After staunchly denying the United States' allegations of coronavirus originating from a bio-lab in its first epicentre Wuhan, Chinese researchers have debunked widely reported view that the deadly virus emanated from a wet market in the city selling live animals.
A leading Chinese virologist, whose mysterious disappearance sparked speculation about the novel coronavirus emanating from the Wuhan Institute of Virology, was for the first time interviewed on Tuesday on China's state television where she warned that such viruses are just the "tip of the iceberg" and expressed regret over science being "politicised".
Shi Zhengli, known as the "Bat Woman" for her passionate research about bats and the viruses associated with them, had early this month refuted "rumours" of her defection to the West on her Chinese social media WeChat account. She also posted nine photos of her recent life.
On Wednesday, Chinese scientists dismissed the reports that the deadly virus which struck Wuhan and later turned into a pandemic paralysing the world originated in the seafood market in Wuhan.
Recent Shanghai-based research targeting local confirmed cases of coronavirus once again proved the attacks on a seafood market in central China's Hubei province for originating the virus are nonsense, state-run Global Times daily reported.
The results of the study, being published on the website of top academic journal Nature on May 20, implied the Huanan Seafood Market in Hubei's capital Wuhan may not be the birthplace of COVID-19,
although the virus outbreak emerged in Wuhan had a strong link to contacts with the market.
Based on the analysis of 112 quality samples from 326 confirmed cases reported in Shanghai between January 20 and February 25, researchers found two major lineages (clade I and clade II) with differential exposure history during the early phase of the outbreak in Wuhan, it said.

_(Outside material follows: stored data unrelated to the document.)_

(* ===== verification/Memory.v ===== *)
(** * Memory objects

    [MemoryPayload] of kernel/object/memory.h and memory.cpp: a promised amount
    of memory whose page frames are taken on first use, optionally filled from a
    file, shared copy-on-write between the payloads [clone_payload] makes.

    The state holds every payload, the frames' contents and the counters of
    [SystemMemoryInfo].  Page frames come through the type class [PageFrames],
    what [GFP] promises to its callers; files through [VFileOps], the calls of
    [VFileObject].  A frame's contents are a map from the offset in the page to
    the byte, 0 where it has no entry.  A loop over [phy_pages] visits the
    entries in the order of [map_to_list]. *)
From S2P Require Import Prelude ErrCode Addr Buddy Gfp.

Module Memory.

(** ** What the memory objects use of other components *)

(** A frame as [GFP] hands it out. *)
Record frame_ok (p : Z) : Prop := {
  fo_pos : 0 < p;
  fo_align : (PAGESIZE | p);
  fo_limit : p + PAGESIZE <= Buddy.LIMIT;
}.

(** One more, one less reference on each of the [n] pages from address [p]. *)
Definition bump (d p n : Z) (own : Z → Z) (q : Z) : Z :=
  if bool_decide (Gfp.in_pages q p n) then own q + d else own q.

(** [pf_inv own c g]: the allocator is consistent, [own q] references are held
    on page [q] and its tables have room for [c] more calls. *)
Class PageFrames (G : Type) := {
  pf_get : Z → M G Z;
  pf_put : Z → Z → M G unit;
  pf_keep : Z → Z → M G unit;
  pf_inv : (Z → Z) → nat → G → Prop;
  pf_ext own own' c g : (∀ q, own q = own' q) → pf_inv own c g → pf_inv own' c g;
  pf_less own c g : pf_inv own (S c) g → pf_inv own c g;
  pf_get_law own c g n :
    pf_inv own (S c) g → 1 <= n <= 2 ^ 15 →
    ∃ r g', pf_get n g = Fin r g' ∧
      match r with
      | Ok p => 0 < p ∧ (PAGESIZE | p) ∧ p + n * PAGESIZE <= Buddy.LIMIT ∧
                (∀ q, Gfp.in_pages q p n → own q = 0) ∧ pf_inv (bump 1 p n own) c g'
      | Err _ => pf_inv own c g'
      end;
  pf_put_law own c g p :
    pf_inv own (S c) g → frame_ok p → 0 < own (p / PAGESIZE) →
    ∃ g', pf_put p 1 g = Fin (Ok tt) g' ∧ pf_inv (bump (-1) p 1 own) c g';
  pf_keep_law own c g p :
    pf_inv own c g → frame_ok p → 0 < own (p / PAGESIZE) < W64 - 1 →
    ∃ g', pf_keep p 1 g = Fin (Ok tt) g' ∧ pf_inv (bump 1 p 1 own) c g';
}.

(** [VFileObject::read], [write], [sync], [Capability::clone] and the deletion of a
    file capability on the file system's state; [vf_read] also gives the bytes it
    stored in the buffer, and a clone may be null (0). *)
Class VFileOps (F : Type) := {
  vf_read : Z → Z → Z → F → Result Z * list Z * F;
  vf_write : Z → Z → list Z → F → Result Z * F;
  vf_sync : Z → F → Result unit * F;
  vf_clone : Z → F → Z * F;
  vf_delete : Z → F → F;
}.

(** ** Data *)

Record PhyPage := mkPage { addr : Z; refcount : Z }.

Module MemoryGrowth.
Definition FIXED : Z := 0.
Definition GROW_UP : Z := 1.
Definition GROW_DOWN : Z := 2.
Definition SHRINK_UP : Z := 4.
Definition SHRINK_DOWN : Z := 8.
Definition FLEXUP : Z := 5.
Definition FLEXDOWN : Z := 10.
End MemoryGrowth.
Lemma reach_snoc m t vs i t' :
  reach m t (vs ++ [i]) t' → ∃ t1 e, reach m t vs t1 ∧ entry m t1 i = Some e ∧ is_table e = true ∧ pte_ppn e = t'.
Proof.
  revert t. induction vs as [|v vs IH]; intros t Hr; simpl in Hr.
  - inversion Hr as [|? ? e ? ? He Ht Hr']; subst. inversion Hr'; subst. exists t, e. by repeat constructor.
  - inversion Hr as [|? ? e ? ? He Ht Hr']; subst. destruct (IH _ Hr') as (t1 & e1 & H1 & H2 & H3 & H4).
    exists t1, e1. split_and!; try done. by econstructor.
Qed.

(** Only one root and one path lead to a table. *)
Lemma reach_unique m P r1 r2 vs1 vs2 t :
  pt_wf m P → is_root P r1 → is_root P r2 → (length vs1 <= 2)%nat → (length vs2 <= 2)%nat →
  reach m r1 vs1 t → reach m r2 vs2 t → r1 = r2 ∧ vs1 = vs2.
Proof.
  intros H (q1 & j1 & R1) (q2 & j2 & R2). revert vs2 t.
  induction vs1 as [|i vs1 IH] using rev_ind; intros vs2 t L1 L2 H1 H2.
  - destruct (reach_level m P r2 vs2 t 0 q2 j2 H H2 R2 L2) as (q' & j' & E).
    destruct (reach_level m P r1 [] t 0 q1 j1 H H1 R1 ltac:(done)) as (q'' & j'' & E').
    rewrite E in E'. destruct vs2 as [|v vs2]; [|done]. inversion H1; inversion H2; by subst.
  - rewrite length_app in L1. simpl in L1.
    destruct (reach_level m P r1 (vs1 ++ [i]) t 0 q1 j1 H H1 R1) as (q' & j' & E).
    { rewrite length_app. simpl. lia. }
    destruct (reach_level m P r2 vs2 t 0 q2 j2 H H2 R2 L2) as (q'' & j'' & E').
    rewrite E in E'. injection E' as El _ _. rewrite length_app in El. simpl in El.
    destruct vs2 as [|k vs2 _] using rev_ind; [simpl in El; lia|]. rewrite length_app in El, L2. simpl in El, L2.
    apply reach_snoc in H1 as (t1 & e1 & H1 & Ee1 & Ht1 & <-).
    apply reach_snoc in H2 as (t2 & e2 & H2 & Ee2 & Ht2 & Eppn).
    destruct (reach_level m P r1 vs1 t1 0 q1 j1 H H1 R1) as (x1 & y1 & P1); [lia|].
    destruct (reach_level m P r2 vs2 t2 0 q2 j2 H H2 R2) as (x2 & y2 & P2); [lia|].
    pose proof (pw_child _ _ H _ _ _ _ _ _ P1 ltac:(lia) Ee1 Ht1) as C1.
    pose proof (pw_child _ _ H _ _ _ _ _ _ P2 ltac:(lia) Ee2 Ht2) as C2.
    rewrite Eppn, C1 in C2. injection C2 as _ Et Ei. subst t2 k.
    destruct (IH vs2 t1) as [-> ->]; try done; lia.
Qed.

(** ** Effect of one write on every translation *)

(** Overwriting an entry that is no table pointer by another such entry. *)
Lemma write_leaf_wf m P t i e0 e :
  pt_wf m P → entry m t i = Some e0 → is_table e = false → pt_wf (write t i e m) P.
Proof.
  intros [Hd Hl Hc] He0 He. split; [|done|].
  - intros t'. by rewrite write_dom.
  - intros t' l q j i' e' Ht' Hlt. rewrite entry_write. case_bool_decide as Hb; [|by apply (Hc _ _ q j)].
    intros [= <-] ?. congruence.
Qed.

Lemma walk_write_hit m t i e0 e r l vs rest :
  entry m t i = Some e0 → is_table e0 = false → reach m r vs t →
  walk (write t i e m) r l (vs ++ i :: rest) =
  walk (write t i e m) t (l + length vs) (i :: rest).
Proof.
  intros He0 Hn Hr. revert l. induction Hr as [t|r j e1 vs t He1 Ht1 Hr IH]; intros l.
  - simpl. by rewrite Nat.add_0_r.
  - specialize (IH He0 (S l)). simpl length.
    assert (E : entry (write t i e m) r j = Some e1).
    { rewrite entry_write. rewrite bool_decide_eq_false_2; [done|]. intros (-> & -> & _). congruence. }
    cbn [walk app]. rewrite E. simpl. unfold is_table in Ht1. apply andb_true_iff in Ht1 as [-> ->]. simpl.
    rewrite IH. cbn [walk]. by replace (S l + length vs)%nat with (l + S (length vs))%nat by lia.
Qed.

Lemma walk_write_miss m t i e r l vpn :
  (∀ vs rest, vpn = vs ++ i :: rest → ~ reach m r vs t) →
  walk (write t i e m) r l vpn = walk m r l vpn.
Proof.
  revert r l. induction vpn as [|j vpn IH]; intros r l Hno; [done|]. cbn [walk].
  assert (E : entry (write t i e m) r j = entry m r j).
  { rewrite entry_write. rewrite bool_decide_eq_false_2; [done|]. intros (-> & -> & _).
    apply (Hno [] vpn); [done|constructor]. }
  rewrite E. destruct (entry m r j) as [e1|] eqn:E1; [|done]. simpl.
  destruct (pte_v e1) eqn:Ev; [|done]. simpl. destruct (pte_rwx e1 =? 0) eqn:Er; [|done]. simpl.
  apply IH. intros vs rest -> Hr. apply (Hno (j :: vs) rest); [done|].
  econstructor; [exact E1|by unfold is_table; rewrite Ev, Er|done].
Qed.

(** Linking a fresh, empty table. *)
Definition link_table (t i f : Z) (e : PTE) (m : ptables) : ptables :=
  write t i (table_pte f e) (<[f := ∅]> m).

Lemma entry_fresh_table (m : ptables) f t i :
  entry (<[f := ∅]> m) t i = if bool_decide (t = f) then Some pte0 else entry m t i.
Proof.
  unfold entry. case_bool_decide as E; [subst; by rewrite lookup_insert_eq|by rewrite lookup_insert_ne].
Qed.

Lemma entry_link m P t i f e t' i' :
  pt_wf m P → is_Some (P !! t) → P !! f = None → entry m t i = Some e →
  entry (link_table t i f e m) t' i' =
  if bool_decide (t = t' ∧ i = i') then Some (table_pte f e)
  else if bool_decide (t' = f) then Some pte0 else entry m t' i'.
Proof.
  intros H Ht Hf He. assert (Hne : t ≠ f) by (intros ->; rewrite Hf in Ht; by destruct Ht).
  unfold link_table. rewrite entry_write, entry_fresh_table.
  destruct (decide (t = t' ∧ i = i')) as [[<- <-]|Hn].
  - rewrite !bool_decide_eq_true_2; [done|done|]. split_and!; [done|done|].
    rewrite lookup_insert_ne by done. by apply (pw_dom _ _ H).
  - rewrite (bool_decide_eq_false_2 (t = t' ∧ i = i')) by done.
    by rewrite bool_decide_eq_false_2 by naive_solver.
Qed.

Lemma link_wf m P t i f e l q j :
  pt_wf m P → P !! t = Some (l, q, j) → (l < 2)%nat → P !! f = None → entry m t i = Some e →
  pte_v e = false → ppn_field f = f → pt_wf (link_table t i f e m) (<[f := (S l, t, i)]> P).
Proof.
  intros H Ht Hl Hf He Hv Hff. assert (Hne : t ≠ f) by congruence. split.
  - intros t'. unfold link_table. rewrite write_dom. destruct (decide (t' = f)) as [->|].
    + rewrite !lookup_insert_eq. split; eauto.
    + rewrite !lookup_insert_ne by done. apply H.
  - intros t' l' q' j'. destruct (decide (t' = f)) as [->|].
    + rewrite lookup_insert_eq. intros [= <- <- <-]. lia.
    + rewrite lookup_insert_ne by done. apply H.
  - intros t' l' q' j' i' e' Ht' Hl' He' Htab.
    rewrite (entry_link m P) in He' by eauto. case_bool_decide as Hb.
    { destruct Hb as [-> ->]. simplify_eq. simpl. rewrite Hff, lookup_insert_eq.
      rewrite lookup_insert_ne in Ht' by done. by simplify_eq. }
    case_bool_decide as Hb2; [simplify_eq; done|].
    rewrite lookup_insert_ne in Ht' by done.
    pose proof (pw_child _ _ H _ _ _ _ _ _ Ht' Hl' He' Htab) as Hc.
    rewrite lookup_insert_ne; [done|]. intros Ex. rewrite <- Ex in Hc. congruence.
Qed.

(** An empty table changes no translation. *)
Lemma walk_link m P t i f e lt qt jt r l q j vpn :
  pt_wf m P → P !! t = Some (lt, qt, jt) → (lt < 2)%nat → P !! f = None → entry m t i = Some e →
  pte_v e = false → ppn_field f = f → P !! r = Some (l, q, j) → (l + length vpn = 3)%nat →
  walk (link_table t i f e m) r l vpn = walk m r l vpn.
Proof.
  intros H Ht Hlt Hf He Hv Hff. revert r l q j. induction vpn as [|k vpn IH]; intros r l q j Hr Hlen; [done|].
  cbn [walk]. simpl in Hlen. rewrite (entry_link m P) by eauto. case_bool_decide as Hb.
  - destruct Hb as [<- <-]. rewrite Ht in Hr. simplify_eq. rewrite He. simpl. rewrite Hv. simpl.
    destruct vpn as [|k' vpn]; [simpl in Hlen; lia|]. rewrite Hff. cbn [walk].
    rewrite (entry_link m P) by eauto. rewrite bool_decide_eq_false_2 by naive_solver.
    by rewrite bool_decide_eq_true_2.
  - rewrite bool_decide_eq_false_2 by congruence.
    destruct (entry m r k) as [e1|] eqn:E1; [|done]. simpl.
    destruct (pte_v e1) eqn:Ev; [|done]. simpl. destruct (pte_rwx e1 =? 0) eqn:Er; [|done]. simpl.
    destruct vpn as [|k' vpn]; [done|]. apply (IH _ _ r k); [|simpl in *; lia].
    apply (pw_child _ _ H r l q j); [done|simpl in *; lia|done|by unfold is_table; rewrite Ev, Er].
Qed.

There has been no direct evidence that the cross-species COVID-19 transmission originally occurred in the Huanan market in Wuhan, although it was a probable place for human-to-human transmission of
the virus because of its relatively high crowd density, a researcher of the team, who preferred to be anonymous, told state-run Global Times.
"The origin of the virus remains unknown based on current published data," she told the daily. "It still needs scientists' continuous effort in determining the intermediate host of coronavirus, and carrying out comprehensive and detailed virus-tracing studies."
The research team consisted of members from Shanghai's scientific research and medical institutions including the Shanghai Public Health Clinical Centre, Ruijin Hospital affiliated to Shanghai Jiao Tong University School of Medicine and the Shanghai Institute of Haematology.
China is resisting mounting pressure from the US and the leaders of many countries for an inquiry into the origin of the virus, which was initially stated to have emerged from the wet market in Wuhan.
Besides US President Donald Trump, who stepped up demand for an investigation into the origin of the virus and whether it escaped from the Wuhan Institute of Virology, Britain, Australia and German Chancellor Angela Merkel called for more transparency from Beijing on COVID-19 origins.
China's new narrative followed as the World Health Assembly, a decision-making body of the Geneva-based World Health Organisation, recently passed a unanimous resolution to probe the origin of the
virus.
China, which also backed the resolution, called for a comprehensive evaluation of the global COVID-19 response to sum up experiences and address shortcomings after the pandemic is brought under control.